Petropoulos diz que o cheiro de cadáveres em decomposição permeia toda a Faixa de Gaza. Ele emana dos escombros, sob os quais as pessoas foram enterradas, e cães correm por aí com restos humanos em suas bocas. “Cães selvagens estão por toda parte. Quando você vê uma matilha de cães, há uma boa chance de que eles estejam em volta de um cadáver. Um dos meus colegas perseguiu um cão que estava segurando o pé de uma criança morta em sua boca. Às vezes, quando passamos por postos de controle militares, coletamos os corpos de pessoas que foram baleadas lá e os entregamos à Cruz Vermelha.”
Petropoulos diz: “Sinto muito pelo sofrimento de ambos os lados. Tudo o que quero é poder fazer nosso trabalho e ajudar os civis durante esta guerra. Os moradores de Gaza falam sobre o futuro e dizem que, desde que você acorde de manhã, tem esperança. A esperança é a única coisa em Gaza que não requer aprovação do COGAT.”
O COGAT disse em resposta: “Em relação aos esforços humanitários, devemos destacar que nas últimas semanas mais de 25.000 toneladas de ajuda, incluindo alimentos, água, equipamentos médicos e mais, foram para o norte de Gaza. Além disso, soluções para problemas médicos foram fornecidas por meio de equipamentos e suprimentos médicos relevantes para hospitais.” A ajuda ao norte de Gaza mencionada na resposta se refere à Cidade de Gaza, e não à área fortemente sitiada ao norte dela.
A IDF disse em resposta: “A área de Jabalya é um campo de batalha ativo, onde intensos combates contra unidades terroristas estão ocorrendo. Portanto, e para manter as forças e organizações operando na área seguras, um dia inteiro foi inicialmente necessário para permitir a coordenação na área. Com a permissão concedida, a organização recebeu um prazo para permitir a coordenação, mas se recusou a coordenar dentro do prazo determinado. Nos dias seguintes, a coordenação se tornou impossível devido aos intensos combates na área.
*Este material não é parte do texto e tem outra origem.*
(** One cell of the current line. *)
Lemma put_current v front cur cur' c ch :
  shows v (front ++ [cur]) -> c < BUFFER_WIDTH -> length cur' <= BUFFER_WIDTH ->
  pad (w_color (writer v)) cur' = <[c := ch]> (pad (w_color (writer v)) cur) ->
  put_char (row (writer v)) c ch (buffer v) = Done (mjoin (pad (w_color (writer v)) <$> window (front ++ [cur']))).
Proof.
  intros [_ Hw Hr _ Hb] Hc Hl Hp. set (color := w_color (writer v)) in *.
  destruct (window_last front cur cur') as [-> Hcur]. rewrite length_app in Hr. cbn [length] in Hr.
  replace (length front + 1 - 1) with (length front) in Hr by lia. rewrite <-Hr in *.
  pose proof (padded_rows color _ Hw) as Hrows. rewrite Hb.
  pose proof (take_drop_middle _ _ _ Hcur) as Hmid. pose proof (lookup_lt_Some _ _ _ Hcur) as Hlt.
  set (W := window (front ++ [cur])) in *. rewrite (insert_take_drop W) by done. rewrite <-Hmid at 1.
  rewrite !fmap_app, !fmap_cons.
  assert (length (pad color <$> take (row (writer v)) W) = row (writer v)) as HX by (rewrite length_fmap, length_take; lia).
  rewrite <-HX at 1. rewrite put_char_row; [by rewrite Hp| | |done].
  - rewrite fmap_take. by apply Forall_take.
  - apply length_pad. apply Forall_app in Hw as [_ Hw]. by apply Forall_cons in Hw as [? _].
Qed.

(** ** The operations *)

Lemma new_line_shows v ls : shows v ls ->
  exists v', new_line v = Done v' /\ shows v' (ls ++ [[]]) /\ w_color (writer v') = w_color (writer v).
Proof.
  intros [Hne Hw Hr Hc Hb]. assert (0 < length ls) as Hlen by (destruct ls; [done|simpl; lia]).
  assert (Forall (fun l => length l <= BUFFER_WIDTH) (ls ++ [[]])) as Hw'
    by (apply Forall_app; split; [done|]; apply Forall_singleton; simpl; lia).
  assert (ls ++ [[]] <> []) as Hne' by (by destruct ls).
  unfold new_line. destruct (Nat.ltb_spec (row (writer v) + 1) BUFFER_HEIGHT) as [Hlt|Hge].
  - eexists. split; [done|]. split; [|done]. split; cbn [writer row column w_color buffer]; try done.
    + rewrite length_app. cbn [length]. lia.
    + by rewrite last_last.
    + rewrite window_new_line. destruct (Nat.ltb_spec (length ls) BUFFER_HEIGHT); [done|lia].
  - set (color := w_color (writer v)) in *. rewrite Hb.
    destruct (scroll_spec (pad color <$> window ls)) as (b & -> & Hbl);
      [by rewrite length_fmap, length_window|by apply padded_rows|]. cbn [mbind outcome_bind].
    assert (BUFFER_HEIGHT - 1 = length (drop 1 (pad color <$> window ls))) as ->
      by (rewrite length_drop, length_fmap, length_window; done).
    rewrite clear_row_spec; [|by apply Forall_drop, padded_rows|done]. cbn [mbind outcome_bind].
    eexists. split; [done|]. split; [|done]. split; cbn [writer row column w_color buffer]; try done.
    + rewrite length_app. cbn [length]. lia.
    + by rewrite last_last.
    + rewrite window_new_line. destruct (Nat.ltb_spec (length ls) BUFFER_HEIGHT); [lia|].
      rewrite fmap_app. by rewrite fmap_drop.
Qed.

(** A character at the end of a line that has room. *)
Lemma write_room v front cur b :
  shows v (front ++ [cur]) -> length cur < BUFFER_WIDTH ->
  exists buf, put_char (row (writer v)) (column (writer v)) (mkChar b (w_color (writer v))) (buffer v) = Done buf /\
    shows (mkVga (mkWriter (column (writer v) + 1) (row (writer v)) (w_color (writer v))) buf) (front ++ [cur ++ [b]]).
Proof.
  intros Hs Hl. pose proof Hs as [Hne Hw Hr Hc Hb]. rewrite last_last in Hc.
  assert (length (cur ++ [b]) <= BUFFER_WIDTH) as Hl' by (rewrite length_app; simpl; lia).
  eexists. split; [eapply (put_current v front cur (cur ++ [b])); [done|lia|done|]|].
  - rewrite Hc. by apply pad_snoc.
  - split; cbn [writer row column w_color buffer]; try done.
    + by destruct front.
    + apply Forall_app in Hw as [Hw _]. apply Forall_app. split; [done|]. by apply Forall_singleton.
    + rewrite Hr, !length_app. done.
    + rewrite last_last, Hc, length_app. done.
Qed.

Lemma write_byte_shows v ls b : shows v ls ->
  exists v', write_byte b v = Done v' /\ shows v' (text_byte ls b) /\ w_color (writer v') = w_color (writer v).
Proof.
  intros Hs. pose proof Hs as [Hne Hw Hr Hc Hb]. unfold write_byte, text_byte.
  destruct (split_last_spec ls Hne) as (front & cur & Hls & -> & Hcur). rewrite Hcur in Hc.
  destruct (b =? 10)%Z; [by apply new_line_shows|]. rewrite Hc. destruct (Nat.leb_spec BUFFER_WIDTH (length cur)) as [Hf|Hf].
  - destruct (Nat.ltb_spec (length cur) BUFFER_WIDTH); [lia|].
    destruct (new_line_shows v ls Hs) as (v1 & -> & Hs1 & Hcol). cbn [mbind outcome_bind].
    destruct (write_room v1 ls [] b Hs1) as (buf & -> & Hs2); [unfold BUFFER_WIDTH; simpl; lia|].
    cbn [mbind outcome_bind]. eexists. split; [done|]. split; [exact Hs2|done].
  - destruct (Nat.ltb_spec (length cur) BUFFER_WIDTH); [|lia]. cbn [mbind outcome_bind]. rewrite Hls in Hs.
    destruct (write_room v front cur b Hs Hf) as (buf & -> & Hs2). cbn [mbind outcome_bind].
    eexists. split; [done|]. split; [exact Hs2|done].
Qed.

Lemma backspace_shows v ls : shows v ls ->
  exists v', backspace v = Done v' /\ shows v' (text_act ls Erase) /\ w_color (writer v') = w_color (writer v).
Proof.
  intros Hs. pose proof Hs as [Hne Hw Hr Hc Hb]. unfold backspace. cbn [text_act].
  destruct (split_last_spec ls Hne) as (front & cur & Hls & -> & Hcur). rewrite Hcur in Hc. rewrite Hc. subst ls.
  destruct (Nat.eqb_spec (length cur) 0) as [Hz|Hnz].
  { apply nil_length_inv in Hz as ->. by exists v. }
  destruct (exists_last (l := cur)) as (cur' & b & ->); [by intros ->|]. rewrite removelast_last.
  apply Forall_app in Hw as Hw'. destruct Hw' as [Hwf Hwc]. apply Forall_cons in Hwc as [Hwc _].
  rewrite length_app in *. cbn [length] in *. replace (length cur' + 1 - 1) with (length cur') by lia.
  rewrite (put_current v front (cur' ++ [b]) cur'); [|done|lia|lia|by apply pad_erase; lia]. cbn [mbind outcome_bind].
  eexists. split; [done|]. split; [|done]. split; cbn [writer row column w_color buffer]; try done.
  - by destruct front.
  - apply Forall_app. split; [done|]. apply Forall_singleton. lia.
  - rewrite Hr, !length_app. done.
  - by rewrite last_last.
Qed.

Lemma clear_screen_shows v : length (buffer v) = BUFFER_WIDTH * BUFFER_HEIGHT ->
  exists v', clear_screen v = Done v' /\ shows v' [[]] /\ w_color (writer v') = w_color (writer v).
Proof.
  intros Hl. unfold clear_screen. set (color := w_color (writer v)).
  destruct (for_each_inv (clear_row color)
    (fun dn buf => exists R, buf = mjoin (replicate (length dn) (pad color []) ++ R) /\ rows_ok R /\
       length R = BUFFER_HEIGHT - length dn) (seq 0 BUFFER_HEIGHT)) with (s := buffer v) as (buf & -> & R & -> & _ & HR).
  - intros dn x rest s Hs (R & -> & HR & HRl). apply seq_prefix in Hs as [-> Hlt]. simpl Nat.add.
    destruct R as [|r R]; [simpl in HRl; lia|]. apply Forall_cons in HR as [Hr HR].
    pose proof (clear_row_spec color (replicate (length dn) (pad color [])) r R) as Hcr.
    rewrite length_replicate in Hcr. rewrite Hcr; [|by apply Forall_replicate, length_pad, Nat.le_0_l|done].
    eexists. split; [done|]. exists R. rewrite length_app. cbn [length] in *. split_and!; [|done|lia].
    by rewrite Nat.add_1_r, replicate_S_end, <-app_assoc.
  - (* any buffer of that length is rows *)
    cbn [length replicate app]. rewrite Nat.sub_0_r. clear -Hl. generalize dependent (buffer v).
    rewrite Nat.mul_comm. generalize BUFFER_HEIGHT. intros n. induction n as [|n IH]; intros buf Hl.
    + exists []. split_and!; [by apply nil_length_inv|constructor|done].
    + destruct (IH (drop BUFFER_WIDTH buf)) as (R & HR & Hok & Hn); [rewrite length_drop; lia|].
      exists (take BUFFER_WIDTH buf :: R). rewrite mjoin_cons, <-HR, take_drop.
      split_and!; [done|constructor; [rewrite length_take; lia|done]|simpl; lia].
  - cbn [mbind outcome_bind]. rewrite length_seq in *. rewrite Nat.sub_diag in HR. apply nil_length_inv in HR as ->.
    rewrite app_nil_r. eexists. split; [done|]. split; [|done].
    split; cbn [writer row column w_color buffer]; try done. apply Forall_singleton. simpl. lia.
Qed.

Definition act (a : action) (v : Vga) : outcome Vga :=
  match a with
  | Byte b => write_string [b] v
  | Erase => backspace v
  | Clear => clear_screen v
  end.

Lemma buffer_length v ls : shows v ls -> length (buffer v) = BUFFER_WIDTH * BUFFER_HEIGHT.
Proof.
  intros [_ Hw _ _ ->]. rewrite length_mjoin by (by apply padded_rows). rewrite length_fmap, length_window. lia.
Qed.

Lemma act_shows a v ls : shows v ls ->
  exists v', act a v = Done v' /\ shows v' (text_act ls a) /\ w_color (writer v') = w_color (writer v).
Proof.
  intros Hs. destruct a as [b| |]; cbn [act text_act].
  - unfold write_string, shown. cbn [for_each].
    destruct (_ || _); edestruct (write_byte_shows v ls) as (v' & -> & Hs'); try done; by exists v'.
  - by apply backspace_shows.
  - by apply clear_screen_shows, (buffer_length v ls).
Qed.

(** C21: The console is a window on the text. Whatever was in the text buffer at
    boot, after the screen is cleared and after any sequence of printed bytes,
    backspaces and clears, each of the 25 x 80 cells shows exactly the last
    twenty-five lines of the text so far - broken at newlines and after 80
    characters, short lines and missing lines blank - the cursor is at the end
    of the last of them, and no write ever falls outside the buffer. *)
Theorem console_shows_last_lines (v : Vga) (acts : list action) :
  length (buffer v) = BUFFER_WIDTH * BUFFER_HEIGHT ->
  exists v0 v', clear_screen v = Done v0 /\ for_each acts act v0 = Done v' /\
    let ls := fold_left text_act acts [[]] in
    buffer v' = mjoin (pad (w_color (writer v)) <$> window ls) /\
    row (writer v') = min (length ls - 1) (BUFFER_HEIGHT - 1) /\ column (writer v') = length (List.last ls []).
Proof.
  intros Hl. destruct (clear_screen_shows v Hl) as (v0 & Hc & Hs & Hcol). exists v0.
  assert (forall ls v0, shows v0 ls -> exists v', for_each acts act v0 = Done v' /\
    shows v' (fold_left text_act acts ls) /\ w_color (writer v') = w_color (writer v0)) as Hall.
  { clear. induction acts as [|a acts IH]; intros ls v Hs; [by exists v|].
    destruct (act_shows a v ls Hs) as (v1 & Ha & Hs1 & Hc1). cbn [for_each fold_left]. rewrite Ha.
    destruct (IH _ v1 Hs1) as (v' & Hr & Hs' & Hc'). exists v'. split_and!; [done|done|congruence]. }
  destruct (Hall [[]] v0 Hs) as (v' & Hr & [_ _ Hrow Hcolumn Hb] & Hc'). exists v'.
  rewrite Hc', Hcol in Hb. by split_and!.
Qed.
“A IDF, por meio do COGAT, atua de maneiras adicionais para facilitar o acesso e a movimentação da organização de ajuda. Dentro dessa meta, ações voluntárias foram tomadas para facilitar a transferência de ajuda. Apesar dessas ações, há 680 caminhões de ajuda no lado palestino da travessia da fronteira de Kerem Shalom, aguardando que sua carga seja coletada e distribuída pela ONU. Além disso, a grande maioria da população atendeu ao chamado para sair daquela área para se manter segura.”